O álbum "Imagine" também contém alguns sabores de jazz. Basta dar uma olhada em 'I Don't Want To Be A Soldier Mama', reforçada por uma batida de tambor, ou simplesmente ouvir 'Crippled Inside', e nos dizer que ele não foi influenciado pelo gênero em si. De fato, muitos dos padrões de bateria de Ringo Starr no álbum "Plastic Ono Band" são exposições orientadas para o jazz de excelência na percussão, então é justo que seu estilo de música tenha impregnado o álbum como um todo.

Para que não esqueçamos que Lennon regularmente criticava seu próprio trabalho, e passou a suspeitar de "Sgt.Peppers Lonely Hearts Club Band", especialmente porque seu trabalho assumiu um tom mais autobiográfico. 'Strawberry Fields Forever', comumente descrito como seu melhor trabalho, foi um que ele admitiu a Martin que gravaria tudo de novo, e mais tarde ele descartou 'And Your Bird Can Sing' como a expressão de um homem que não conseguia se reconciliar sua mente sobre a importância de seu trabalho.

'Eight Days A Week' foi outro single que ele descartou, sentindo que não representava a integridade de seu trabalho, e ele detestava admirar qualquer um dos números de 1967, exceto a melancólica 'Within You Without You' de Harrison.

O que também devemos lembrar é que este foi um homem que morreu na tenra idade de 40 anos, deixando um filho de cinco anos para trás, sem esquecer o filho adolescente que teve na Grã-Bretanha. Quem sabe o quanto Lennon poderia ter crescido, com seu filho para guiá-lo nas virtudes da paternidade? Talvez ele possa ter reavaliado o trabalho dos Beatles, como Harrison fez quando viu o valor do trabalho pelos olhos de seu filho. E talvez ele pudesse ter gostado de jazz, precisamente porque era uma forma muito difícil de música que ele nunca poderia dominar de verdade.

Tudo isso não dá para pensar.
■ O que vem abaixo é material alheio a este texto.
(* ===== verification/TwinDemo.v ===== *)
(** * The Digital Twin theorems at work

    The tables after the demonstration message was committed, read by a member
    and by a stranger, and the query texts of a client. *)

From S2P Require Import Prelude GoStrings GoTime GoFloat GoJson Identity Urn Uuid Telemetry.
From S2P Require Import Validation Message Txn Store Persist PersistSpec IngressDemo.
From S2P Require Import HistoryQuery HistoryStore ReadWorld History HistoryRepo HistorySpec HistoryServiceSpec HistoryData HistoryDemo.
From S2P Require Import TwinModel QueryParser QueryParserSpec Cursor TwinValidation.
From S2P Require Import TwinStore TwinReader TwinService TwinTemporal TwinServiceSpec TwinPages TemporalSpec.
Import Canonical Demo.
#[local] Open Scope Z_scope.

#[local] Existing Instance demo_sql.
#[local] Existing Instance demo_sql_laws.

(** A rendering of every object, and the least of some texts. *)
#[local] Instance demo_text : JsonbText := fun _ => "{}".
#[local] Instance demo_min : TextMin := fun l => match l with [] => None | u :: _ => Some u end.

#[local] Instance demo_min_law : TextMinLaw.
Proof. intros [|u l]; [reflexivity|apply list_elem_of_here]. Qed.

Definition demo_twins : TwinReadService := deployed_twins DefaultTwinConfig DefaultHistoryConfig.

Lemma demo_composed : composeTwinReads DefaultTwinConfig DefaultHistoryConfig = Ok demo_twins.
Proof. vm_compute. reflexivity. Qed.

Definition gateway_urn : string := "urn:ngsi-ld:Gateway:gw-1".
Definition sensor_urn : string := "urn:ngsi-ld:Sensor:gw-1:s_1".

Definition demo_list (limit : Z) : TwinListQuery := mkListQuery None None limit None.
Definition demo_intervals (r : Resolution) : TwinHistoryQuery :=
  mkTwinHistoryQuery sensor_urn SelectorSampleIntervalUS demo_span r 100 0.

Definition names_shown (r : res herror TwinListResult) : res herror (list string) :=
  match r with Ok a => Ok (ts_ID <$> lr_Items a) | Err e => Err e end.

Example list_all : names_shown (ListTwins demo_twins member (demo_list 10) still_world 0%nat).1
  = Ok [gateway_urn; sensor_urn].
Proof. vm_compute. reflexivity. Qed.

Example list_page_of_one : names_shown (ListTwins demo_twins member (demo_list 1) still_world 0%nat).1 = Ok [gateway_urn].
Proof. vm_compute. reflexivity. Qed.

Example list_stranger : names_shown (ListTwins demo_twins stranger (demo_list 10) still_world 0%nat).1 = Ok [].
Proof. vm_compute. reflexivity. Qed.

Definition intervals_shown (r : res herror (TwinHistoryResult cuuid)) : res herror (string * option string * Z) :=
  match r with Ok a => Ok (thr_Mode a, thr_Unit a, thr_PointCount a) | Err e => Err e end.

Example intervals_raw :
  intervals_shown (GetTwinHistory demo_twins member (demo_intervals ResolutionRaw) still_world 0%nat).1
  = Ok ("raw", Some "us", 1).
Proof. vm_compute. reflexivity. Qed.

Example intervals_stranger :
  intervals_shown (GetTwinHistory demo_twins stranger (demo_intervals ResolutionRaw) still_world 0%nat).1
  = Err (HTwin ErrNotFound).
Proof. vm_compute. reflexivity. Qed.


(** ** The theorems on these inputs *)

Lemma twin_reads_refine_witness :
  (ListTwins demo_twins member (demo_list 1) still_world 0%nat).1
  = list_spec DefaultTwinConfig member (demo_list 1) demo_history.
Proof.
  exact (proj1 (twin_reads_refine DefaultTwinConfig DefaultHistoryConfig demo_twins member still_world demo_history 0%nat
    demo_composed still) (demo_list 1)).
Defined.

Lemma twin_reads_sound_witness : exists a n',
  ListTwins demo_twins member (demo_list 10) still_world 0%nat = (Ok a, n')
  /\ length (lr_Items a) = 2%nat
  /\ exists k, Forall (fun i => (member, ts_GatewayID i) ∈ user_gateways (store_at still_world k)) (lr_Items a).
Proof.
  assert (Hok : names_shown (ListTwins demo_twins member (demo_list 10) still_world 0%nat).1 = Ok [gateway_urn; sensor_urn])
    by (vm_compute; reflexivity).
  destruct (ListTwins demo_twins member (demo_list 10) still_world 0%nat) as [[a|e] n'] eqn:E; [|discriminate Hok].
  exists a, n'. split; [reflexivity|]. split.
  - injection Hok as Hok. apply (f_equal length) in Hok. rewrite length_fmap in Hok. exact Hok.
  - destruct (twin_reads_sound DefaultTwinConfig DefaultHistoryConfig demo_twins member still_world 0%nat n'
      demo_composed) as [H _].
    destruct (H (demo_list 10) a E) as (_ & k & _ & _ & Hm). exists k. exact Hm.
Defined.

Lemma demo_names_unique : NoDup (e_entity_id <$> twin_entities (store demo_history)).
Proof. vm_compute. repeat constructor; intros H; repeat (apply elem_of_cons in H as [H|H]; [discriminate H|]); by apply not_elem_of_nil in H. Qed.

Lemma demo_gateway_name : names gateway_urn (Urn.mkIdentity EntityTypeGateway "gw-1" "" gateway_urn).
Proof. apply parse_urn_names. vm_compute. reflexivity. Qed.

Lemma demo_sensor_name : names sensor_urn (Urn.mkIdentity EntityTypeSensor "gw-1" "s_1" sensor_urn).
Proof. apply parse_urn_names. vm_compute. reflexivity. Qed.

Lemma demo_canonical : canonical_entities demo_history.
Proof.
  split; [|exact demo_names_unique]. intros e g He Hg _.
  assert (twin_entities (store demo_history) = twin_entities demo_db) as E by (vm_compute; reflexivity).
  rewrite E in He. unfold demo_db in He. cbn [twin_entities] in He.
  apply elem_of_cons in He as [->|He]; [|apply list_elem_of_singleton in He as ->]; injection Hg as <-.
  - exists (Urn.mkIdentity EntityTypeGateway "gw-1" "" gateway_urn). split; [exact demo_gateway_name|by split].
  - exists (Urn.mkIdentity EntityTypeSensor "gw-1" "s_1" sensor_urn). split; [exact demo_sensor_name|by split].
Qed.

Lemma list_walk_complete_witness : exists es : list (TwinEntity cuuid),
  es ≡ₚ filter (listed member None None None demo_history) (twin_entities (store demo_history))
  /\ walk (S (length es)) demo_twins member (demo_list 1) still_world 0%nat = Some (Ok (list_item demo_history <$> es)).
Proof.
  assert (Ha : member <> uuid_Nil) by (intros E; apply (f_equal text) in E; discriminate E).
  assert (Hq : ValidateTwinListQuery (demo_list 1) (tb_ListMaxLimit DefaultTwinConfig) = None)
    by (vm_compute; reflexivity).
  destruct (list_walk_complete DefaultTwinConfig DefaultHistoryConfig demo_twins member (demo_list 1) still_world demo_history
    0%nat demo_composed still demo_canonical Ha Hq eq_refl) as (es & Hp & _ & Hw).
  exists es. split; [exact Hp|exact Hw].
Defined.

Definition demo_intervals_stored : list (TemporalRow cuuid) :=
  observations sensor_entity "sample_interval_us" (micros (rng_From demo_span)) (micros (rng_To demo_span)) demo_history.

Lemma classifyTemporalWindow_spec_witness : demo_intervals_stored <> [] /\ Forall interval_row demo_intervals_stored.
Proof.
  assert (Hne : demo_intervals_stored <> []) by (intros E; vm_compute in E; discriminate E).
  split; [exact Hne|].
  refine (proj1 (proj1 (classifyTemporalWindow_spec demo_intervals_stored Hne
    (mkClassification "number" (Some "us") true 1)) _)). vm_compute. reflexivity.
Defined.

Lemma ingested_windows_accepted_witness : intervals_stored demo_run.2.
Proof.
  refine (proj1 (ingested_windows_accepted demo_sky true demo_message demo_db demo_run.1 demo_run.2
    (surjective_pairing demo_run) _)).
  intros r Hr. apply not_elem_of_nil in Hr. destruct Hr.
Defined.

Lemma interval_history_complete_witness : exists a n',
  GetTwinHistory demo_twins member (demo_intervals ResolutionRaw) still_world 0%nat = (Ok a, n')
  /\ exists k src, e_entity_id src = sensor_urn
       /\ lists_all (asked (demo_intervals ResolutionRaw) src (store_at still_world k)) a.
Proof.
  assert (Hok : is_ok (GetTwinHistory demo_twins member (demo_intervals ResolutionRaw) still_world 0%nat).1 = true)
    by (vm_compute; reflexivity).
  destruct (GetTwinHistory demo_twins member (demo_intervals ResolutionRaw) still_world 0%nat) as [[a|e] n'] eqn:E;
    [|discriminate Hok].
  exists a, n'. split; [reflexivity|].
  destruct (interval_history_complete DefaultTwinConfig DefaultHistoryConfig demo_twins member (demo_intervals ResolutionRaw)
    still_world 0%nat a n' demo_composed (fun _ => demo_names_unique) eq_refl E) as (_ & k & src & _ & _ & Hu & _ & Hl & _).
  exists k, src. split; [exact Hu|exact Hl].
Defined.

(** ** Query texts *)

Definition demo_parser : HistoryQueryParser := mkHistoryQueryParser DefaultHistoryConfig.

Lemma demo_parser_ok : NewHistoryQueryParser (Some DefaultHistoryConfig) = Ok demo_parser.
Proof. vm_compute. reflexivity. Qed.

Lemma demo_query_fits : check_query (ToTelemetryPreparationConfig DefaultHistoryConfig) (demo_query ResolutionAuto) = None.
Proof. vm_compute. reflexivity. Qed.

Lemma accepted_query_parsed_witness :
  ParseTelemetryHistoryQuery demo_parser (query_text (demo_query ResolutionAuto)) = Ok (demo_query ResolutionAuto).
Proof.
  exact (accepted_query_parsed DefaultHistoryConfig demo_parser (demo_query ResolutionAuto) demo_parser_ok demo_query_fits
    eq_refl eq_refl).
Defined.

Lemma parsed_query_accepted_witness :
  ParseTelemetryHistoryQuery demo_parser (query_text (demo_query ResolutionAuto)) = Ok (demo_query ResolutionAuto)
  /\ loc_off (rng_From (hq_Range (demo_query ResolutionAuto))) = 0.
Proof.
  assert (E : ParseTelemetryHistoryQuery demo_parser (query_text (demo_query ResolutionAuto)) = Ok (demo_query ResolutionAuto))
    by (vm_compute; reflexivity).
  split; [exact E|].
  exact (proj1 (proj2 (parsed_query_accepted DefaultHistoryConfig demo_parser _ _ demo_parser_ok E))).
Defined.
Lennon deixa um impressionante corpo de trabalho para trás e, embora seu trabalho solo raramente corresponda ao nível dos Beatles, o trabalho solo de McCartney foi muito mais inventivo, ele deixou sua marca com um forte álbum de estreia e uma coleção de singles arrumados lançados em breve. E não importa como ele via o jazz, os músicos de jazz ficavam felizes em reinterpretar o trabalho de Lennon como se estivessem tocando pela primeira vez. ‘Dear Prudence’ se presta muito bem ao jazz, como é evidente pela rearranjada versão de Al Di Meola.

Via FAR OUT.

Con o cover de jazz de ‘Dear Prudence’ abaixo.